Another nuance to the nutrition labeling law is the degree of accuracy of these calorie, fat, carbohydrate and sodium numbers. There is no reference in the actual language of SB 1420 that accuracy will be checked or enforced; even if thorough nutrient analyses were to be conducted (using computerized databases), the margin of error may be more than negligible.

A very timely and thorough article in the recent Journal of the American Dietetic Association (JADA 2008;108:1418-1422) addressed the complexities of nutrient analyses. According to the authors, exisiting databases such as the U.S. Department of Agriculture’s (USDA) National Nutrient Database for Standard Reference are fairly outdated. Most of the analyses in this database were conducted 20 years ago and assessment methods (and I would argue the actual foods even) have changed since then. They also point out: "other factors that can affect nutrient data include product variety, soil and growing conditions, ripeness at time of harvest, diet of animals, length of storage, preparation method, length of cooking, and shrinkage or volume change during cooking." So, even if employees at chain restaurants are following standardized recipes, there is a degree of variation in the preparation and handling of the food that will surely alter the nutrient content of the menu item.

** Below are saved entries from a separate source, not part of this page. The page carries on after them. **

Lemma C1_witness :
  fst (run (PollActions.deletePoll "p1") (issued_world (Some bob)))
  = {| error := Some msg_delete_denied |}
  /\ fst (run (PollActions.updatePoll "p1" good_form) (issued_world (Some bob)))
     = {| error := Some msg_update_denied |}.
Proof.
  assert (H : Poll.user_id lunch <> User.id bob) by discriminate.
  pose proof (C1_owner_or_admin_gate (issued_world (Some bob)) bob lunch good_form
                eq_refl (fun c => eq_refl) eq_refl) as G.
  assert (Ht : token_accepted good_form (issued_world (Some bob)) = true)
    by (vm_compute; reflexivity).
  assert (Hv : first_violation (question_of good_form) (options_of good_form) = None)
    by (vm_compute; reflexivity).
  destruct (G Ht Hv) as [Den _].
  destruct (Den H eq_refl) as (D & _ & U & _).
  split; [exact D | exact U].
Defined.

Section Deletion.

Import PollActions.

(** An action only ever adds to the journal. *)
Lemma deletePoll_journal (id : string) (w : World) :
  journal (snd (run (deletePoll id) w))
  = journal w ++ events_since w (run (deletePoll id) w).
Proof.
  unfold events_since. unfold_actions. case_split;
    rewrite <- ?app_assoc; rewrite drop_app_length; reflexivity.
Qed.

(** C8. A run of [deletePoll] that succeeds has asked for the deletion of
    the poll's votes and then, next, for the deletion of the poll; before
    these two it only read. When the deletion of the votes fails, the
    poll table is left as it is and the deletion of the poll is never
    asked for; and if the deletion of the votes was asked for, the answer
    is the error it failed with. *)
Theorem C8_votes_deleted_first (id : string) (w : World) :
  let r := run (deletePoll id) w in
  (error (fst r) = None ->
   exists reads,
     events_since w r
     = reads ++ [EvVotesDelete id; EvPollsDelete id; EvRevalidatePath "/polls"]
     /\ (reads = [EvGetUser] \/ reads = [EvGetUser; EvPollsSelect "user_id" id])
     /\ votes (snd r) = filter (fun v => Vote.poll_id v <> id) (votes w)
     /\ polls (snd r) = filter (fun x => Poll.id x <> id) (polls w))
  /\ (forall e, faults w VotesDelete = Some e ->
      polls (snd r) = polls w
      /\ votes (snd r) = votes w
      /\ (EvPollsDelete id ∉ events_since w r)
      /\ ((EvVotesDelete id ∈ events_since w r) -> fst r = {| error := Some e |})).
Proof.
  cbv zeta. split.
  - unfold events_since. unfold_actions. case_split; intros H; try discriminate H;
      rewrite <- ?app_assoc; rewrite drop_app_length.
    + exists [EvGetUser; EvPollsSelect "user_id" id]. auto.
    + exists [EvGetUser]. auto.
  - intros e He. unfold events_since. unfold_actions. rewrite ?He.
    case_split; try congruence;
      rewrite <- ?app_assoc; rewrite ?drop_app_length;
      (split; [reflexivity|]); (split; [reflexivity|]);
      (split; [intros Hin; solve [absurd_event]|]); intros Hin; try reflexivity;
      try solve [absurd_event].
    all: congruence.
Qed.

Although it may be useful for the consumer to know these approximate nutrition estimates, I believe that focusing on the caloric content of food misses the forest for the trees. Last week Harvard Dining Services actually pulled calorie information from their dining halls because it seemed to exacerbate or lead to eating disorders on campus. So maybe there can be such a thing as too much information. People make food choices for so many different reasons (as they should) and calorie content usually isn’t the highest on the list. How about food cost and accessibility? If we make healthful foods more affordable and available, maybe more people will choose them. How about more tasty healthful food in schools so our children grow up enjoying fruits, vegetables and whole grains?

Whether or not calorie labeling will ultimately affect consumers’ food choices and help combat obesity continues to be a hot topic of debate. What are your thoughts on the issue?